Provided data START
(* ===== verification/Regex.v ===== *)
(** * Regex: the regular expressions of the program (std::regex)

    [std::regex_match] asks whether the whole string is in the language of the expression; the anchors at its ends change
    nothing then.  The language is an inductive relation, the matcher takes derivatives, and the filters of the program
    (src/net/http/jsonrpc/decoding.cpp) are compared with what they are meant to accept. *)

From S2P Require Import Prelude Bytes Abi.

Inductive re :=
| RNone
| REps
| RClass (p : Z → bool)
| RSeq (r1 r2 : re)
| RAlt (r1 r2 : re)
| RStar (r : re).

(** [{n}] and [+]. *)
Fixpoint RRep (n : nat) (r : re) : re := match n with O => REps | S n => RSeq r (RRep n r) end.
Definition RPlus (r : re) : re := RSeq r (RStar r).
Definition RChar (c : Z) : re := RClass (Z.eqb c).
Definition RString (s : string) : re := foldr (λ c r, RSeq (RChar c) r) REps (string_bytes s).

(** A range of a class. *)
Definition within (lo hi c : Z) : bool := (lo <=? c) && (c <=? hi).

Inductive matches : re → list Z → Prop :=
| matches_eps : matches REps []
| matches_class p c : p c = true → matches (RClass p) [c]
| matches_seq r1 r2 s1 s2 : matches r1 s1 → matches r2 s2 → matches (RSeq r1 r2) (s1 ++ s2)
| matches_left r1 r2 s : matches r1 s → matches (RAlt r1 r2) s
| matches_right r1 r2 s : matches r2 s → matches (RAlt r1 r2) s
| matches_stop r : matches (RStar r) []
| matches_more r s1 s2 : matches r s1 → matches (RStar r) s2 → matches (RStar r) (s1 ++ s2).

Lemma matches_seq_iff r1 r2 s : matches (RSeq r1 r2) s ↔ ∃ s1 s2, s = s1 ++ s2 ∧ matches r1 s1 ∧ matches r2 s2.
Proof. split; [inversion 1; subst; eauto 6|]. intros (s1 & s2 & -> & ? & ?). by constructor. Qed.
Lemma matches_alt_iff r1 r2 s : matches (RAlt r1 r2) s ↔ matches r1 s ∨ matches r2 s.
Proof. split; [inversion 1; auto|]. intros [?|?]; by constructor. Qed.
Lemma matches_class_iff p s : matches (RClass p) s ↔ ∃ c, s = [c] ∧ p c = true.
Proof. split; [inversion 1; eauto|]. intros (c & -> & ?). by constructor. Qed.
Lemma matches_eps_iff s : matches REps s ↔ s = [].
Proof. split; [by inversion 1|]. intros ->. constructor. Qed.

(** ** The matcher *)

Fixpoint nullable (r : re) : bool :=
  match r with
  | RNone | RClass _ => false
  | REps | RStar _ => true
  | RSeq r1 r2 => nullable r1 && nullable r2
  | RAlt r1 r2 => nullable r1 || nullable r2
  end.

Fixpoint derive (c : Z) (r : re) : re :=
  match r with
  | RNone | REps => RNone
  | RClass p => if p c then REps else RNone
  | RSeq r1 r2 => if nullable r1 then RAlt (RSeq (derive c r1) r2) (derive c r2) else RSeq (derive c r1) r2
  | RAlt r1 r2 => RAlt (derive c r1) (derive c r2)
  | RStar r => RSeq (derive c r) (RStar r)
  end.

Fixpoint regex_match (r : re) (s : list Z) : bool := match s with [] => nullable r | c :: s => regex_match (derive c r) s end.

Lemma nullable_spec r : nullable r = true ↔ matches r [].
Proof.
  induction r as [| |p|r1 IH1 r2 IH2|r1 IH1 r2 IH2|r IH]; cbn [nullable].
  - split; [done|]. inversion 1.
  - split; [constructor|done].
  - split; [done|]. inversion 1.
  - rewrite andb_true_iff, IH1, IH2. split.
    + intros [H1 H2]. apply (matches_seq _ _ [] [] H1 H2).
    + intros (s1 & s2 & E & H1 & H2)%matches_seq_iff. symmetry in E. apply app_eq_nil in E as [-> ->]. done.
  - by rewrite orb_true_iff, IH1, IH2, matches_alt_iff.
  - split; [constructor|done].
Qed.

(** A star that is not empty begins with a part that is not empty. *)
Lemma star_cons r c s : matches (RStar r) (c :: s) → ∃ s1 s2, s = s1 ++ s2 ∧ matches r (c :: s1) ∧ matches (RStar r) s2.
Proof.
  remember (RStar r) as q eqn:Eq. remember (c :: s) as t eqn:Et. intros H. revert s Et.
  induction H as [| | | | | |r' s1 s2 H1 _ H2 IH]; intros s0 Et; try done.
  injection Eq as ->. destruct s1 as [|d s1]; cbn in Et.
  - apply (IH eq_refl). done.
  - injection Et as -> <-. by exists s1, s2.
Qed.

Lemma derive_spec c r s : matches (derive c r) s ↔ matches r (c :: s).
Proof.
  revert s. induction r as [| |p|r1 IH1 r2 IH2|r1 IH1 r2 IH2|r IH]; intros s; cbn [derive].
  - split; inversion 1.
  - split; inversion 1.
  - rewrite matches_class_iff. destruct (p c) eqn:Ep; [rewrite matches_eps_iff|].
    + split; [intros ->; by exists c|]. by intros (d & [= -> ->] & _).
    + split; [inversion 1|]. intros (d & [= -> ->] & ?). congruence.
  - assert (Hseq : matches (RSeq (derive c r1) r2) s ↔ ∃ s1 s2, s = s1 ++ s2 ∧ matches r1 (c :: s1) ∧ matches r2 s2).
    { rewrite matches_seq_iff. by setoid_rewrite IH1. }
    assert (Hall : matches (RSeq r1 r2) (c :: s) ↔
      (∃ s1 s2, s = s1 ++ s2 ∧ matches r1 (c :: s1) ∧ matches r2 s2) ∨ (matches r1 [] ∧ matches r2 (c :: s))).
    { rewrite matches_seq_iff. split.
      - intros ([|d s1] & s2 & E & H1 & H2); cbn in E; [right; by subst|]. injection E as -> ->. left. by exists s1, s2.
      - intros [(s1 & s2 & -> & H1 & H2)|[H1 H2]]; [by exists (c :: s1), s2|by exists [], (c :: s)]. }
    destruct (nullable r1) eqn:En.
    + rewrite Hall, matches_alt_iff, Hseq, IH2. apply nullable_spec in En. tauto.
    + rewrite Hall, Hseq. split; [by left|]. intros [?|[H1 _]]; [done|]. apply nullable_spec in H1. congruence.
  - by rewrite !matches_alt_iff, IH1, IH2.
  - rewrite matches_seq_iff. split.
    + intros (s1 & s2 & -> & H1%IH & H2). apply (matches_more r (c :: s1) s2 H1 H2).
    + intros (s1 & s2 & -> & H1 & H2)%star_cons. exists s1, s2. by rewrite IH.
Qed.

(** The matcher decides the language. *)
Theorem regex_match_spec r s : regex_match r s = true ↔ matches r s.
Proof. revert r. induction s as [|c s IH]; intros r; cbn [regex_match]; [apply nullable_spec|]. by rewrite IH, derive_spec. Qed.

(** ** Forms *)

Lemma matches_string str s : matches (RString str) s ↔ s = string_bytes str.
Proof.
  unfold RString. revert s. induction (string_bytes str) as [|c l IH]; intros s; cbn [foldr]; [apply matches_eps_iff|].
  rewrite matches_seq_iff. unfold RChar. setoid_rewrite matches_class_iff. setoid_rewrite IH. split.
  - intros (s1 & s2 & -> & (d & -> & E%Z.eqb_eq) & ->). by subst.
  - intros ->. exists [c], l. split; [done|]. split; [|done]. exists c. by rewrite Z.eqb_refl.
Qed.

Lemma matches_rep n p s : matches (RRep n (RClass p)) s ↔ length s = n ∧ forallb p s = true.
Proof.
  revert s. induction n as [|n IH]; intros s; cbn [RRep].
  - rewrite matches_eps_iff. destruct s; [done|]. split; [done|]. by intros [? _].
  - rewrite matches_seq_iff. setoid_rewrite matches_class_iff. setoid_rewrite IH. split.
    + intros (s1 & s2 & -> & (c & -> & Hc) & <- & Hs). cbn. by rewrite Hc.
    + destruct s as [|c s]; [by intros [? _]|]. cbn. intros [[= <-] [Hc Hs]%andb_true_iff]. exists [c], s. split; [done|]. split; [by exists c|done].
Qed.

Lemma matches_star p s : matches (RStar (RClass p)) s ↔ forallb p s = true.
Proof.
  split.
  - remember (RStar (RClass p)) as q eqn:Eq. intros H. induction H as [| | | | | |r s1 s2 H1 _ H2 IH]; try done. injection Eq as ->.
    apply matches_class_iff in H1 as (c & -> & Hc). cbn. by rewrite Hc, IH.
  - induction s as [|c s IH]; cbn; [constructor|]. intros [Hc Hs]%andb_true_iff. apply (matches_more _ [c] s); [by constructor|by apply IH].
Qed.

Lemma matches_prefix str r s : matches (RSeq (RString str) r) s ↔ ∃ t, s = string_bytes str ++ t ∧ matches r t.
Proof.
  rewrite matches_seq_iff. setoid_rewrite matches_string. split; [intros (s1 & t & -> & -> & H); by exists t|]. intros (t & -> & H). by eexists _, t.
Qed.

(** ** The filters *)

(** [\[0-9a-f\]], [\[1-9a-f\]] and [\[0-9,a-f,A-F\]], which has the comma. *)
Definition lower_digit (c : Z) : bool := within 48 57 c || within 97 102 c.
Definition leading_digit (c : Z) : bool := within 49 57 c || within 97 102 c.
Definition digit_or_comma (c : Z) : bool := within 48 57 c || (c =? 44) || within 97 102 c || within 65 70 c.

Definition hashFilter : re := RSeq (RString "0x") (RRep 64 (RClass lower_digit)).
Definition txHashFilter : re := RSeq (RString "0x") (RRep 64 (RClass digit_or_comma)).
Definition addFilter : re := RSeq (RString "0x") (RRep 40 (RClass digit_or_comma)).
Definition numFilter : re :=
  RSeq (RString "0x") (RAlt (RSeq (RPlus (RClass leading_digit)) (RStar (RClass lower_digit))) (RChar 48)).

Lemma lower_of_leading c : leading_digit c = true → lower_digit c = true.
Proof. unfold leading_digit, lower_digit, within. lia. Qed.

Lemma prefixed_rep n p s : regex_match (RSeq (RString "0x") (RRep n (RClass p))) s = true ↔ ∃ t, s = 48 :: 120 :: t ∧ length t = n ∧ forallb p t = true.
Proof. rewrite regex_match_spec, matches_prefix. by setoid_rewrite matches_rep. Qed.

(** A quantity is the zero, or digits that do not begin with a zero. *)
Definition is_quantity (s : list Z) : bool :=
  match s with
  | a :: b :: d :: t =>
      (a =? 48) && (b =? 120) && ((leading_digit d && forallb lower_digit t) || ((d =? 48) && match t with [] => true | _ => false end))
  | _ => false
  end.

Lemma numFilter_iff s : regex_match numFilter s = true ↔
  ∃ t, s = 48 :: 120 :: t ∧ (t = [48] ∨ ∃ d t', t = d :: t' ∧ leading_digit d = true ∧ forallb lower_digit t' = true).
Proof.
  rewrite regex_match_spec. unfold numFilter. rewrite matches_prefix. setoid_rewrite matches_alt_iff.
  assert (Hplus : ∀ t, matches (RSeq (RPlus (RClass leading_digit)) (RStar (RClass lower_digit))) t ↔
    ∃ d t', t = d :: t' ∧ leading_digit d = true ∧ forallb lower_digit t' = true).
  { intros t. unfold RPlus. rewrite matches_seq_iff. setoid_rewrite matches_star. setoid_rewrite matches_seq_iff.
    setoid_rewrite matches_star. setoid_rewrite matches_class_iff. split.
    - intros (s1 & s2 & -> & (a & b & -> & (d & -> & Hd) & Hb) & H2). exists d, (b ++ s2). split; [done|]. split; [done|].
      rewrite forallb_app, H2, andb_true_r. apply forallb_forall. intros c Hc. apply lower_of_leading. by apply (proj1 (forallb_forall _ _) Hb).
    - intros (d & t' & -> & Hd & Ht). exists [d], t'. split; [done|]. split; [|done]. exists [d], []. split; [done|]. split; [by exists d|done]. }
  setoid_rewrite Hplus. unfold RChar. setoid_rewrite matches_class_iff. change (string_bytes "0x") with [48; 120]. split.
  - intros (t & -> & [H|(c & -> & E%Z.eqb_eq)]); [exists t; auto|subst c; exists [48]; auto].
  - intros (t & -> & [->|H]); [|by exists t; auto]. exists [48]. split; [done|]. right. by exists 48.
Qed.

(** The expression for quantities accepts exactly the canonical ones. *)
Theorem numFilter_quantity s : regex_match numFilter s = is_quantity s.
Proof.
  apply eq_true_iff_eq. rewrite numFilter_iff. unfold is_quantity. split.
  - intros (t & -> & [->|(d & t' & -> & Hd & Ht)]); [done|]. by rewrite Hd, Ht.
  - destruct s as [|a [|b [|d t]]]; try done. intros [[->%Z.eqb_eq ->%Z.eqb_eq]%andb_true_iff H]%andb_true_iff. exists (d :: t). split; [done|].
    apply orb_true_iff in H as [[? ?]%andb_true_iff|[->%Z.eqb_eq H]%andb_true_iff]; [right; eauto|]. left. by destruct t.
Qed.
Provided data END
Output each line exactly, from the first line of the data down to the line that contains "[std::regex_match] asks whether", both included.

(* ===== verification/Regex.v ===== *)
(** * Regex: the regular expressions of the program (std::regex)

    [std::regex_match] asks whether the whole string is in the language of the expression; the anchors at its ends change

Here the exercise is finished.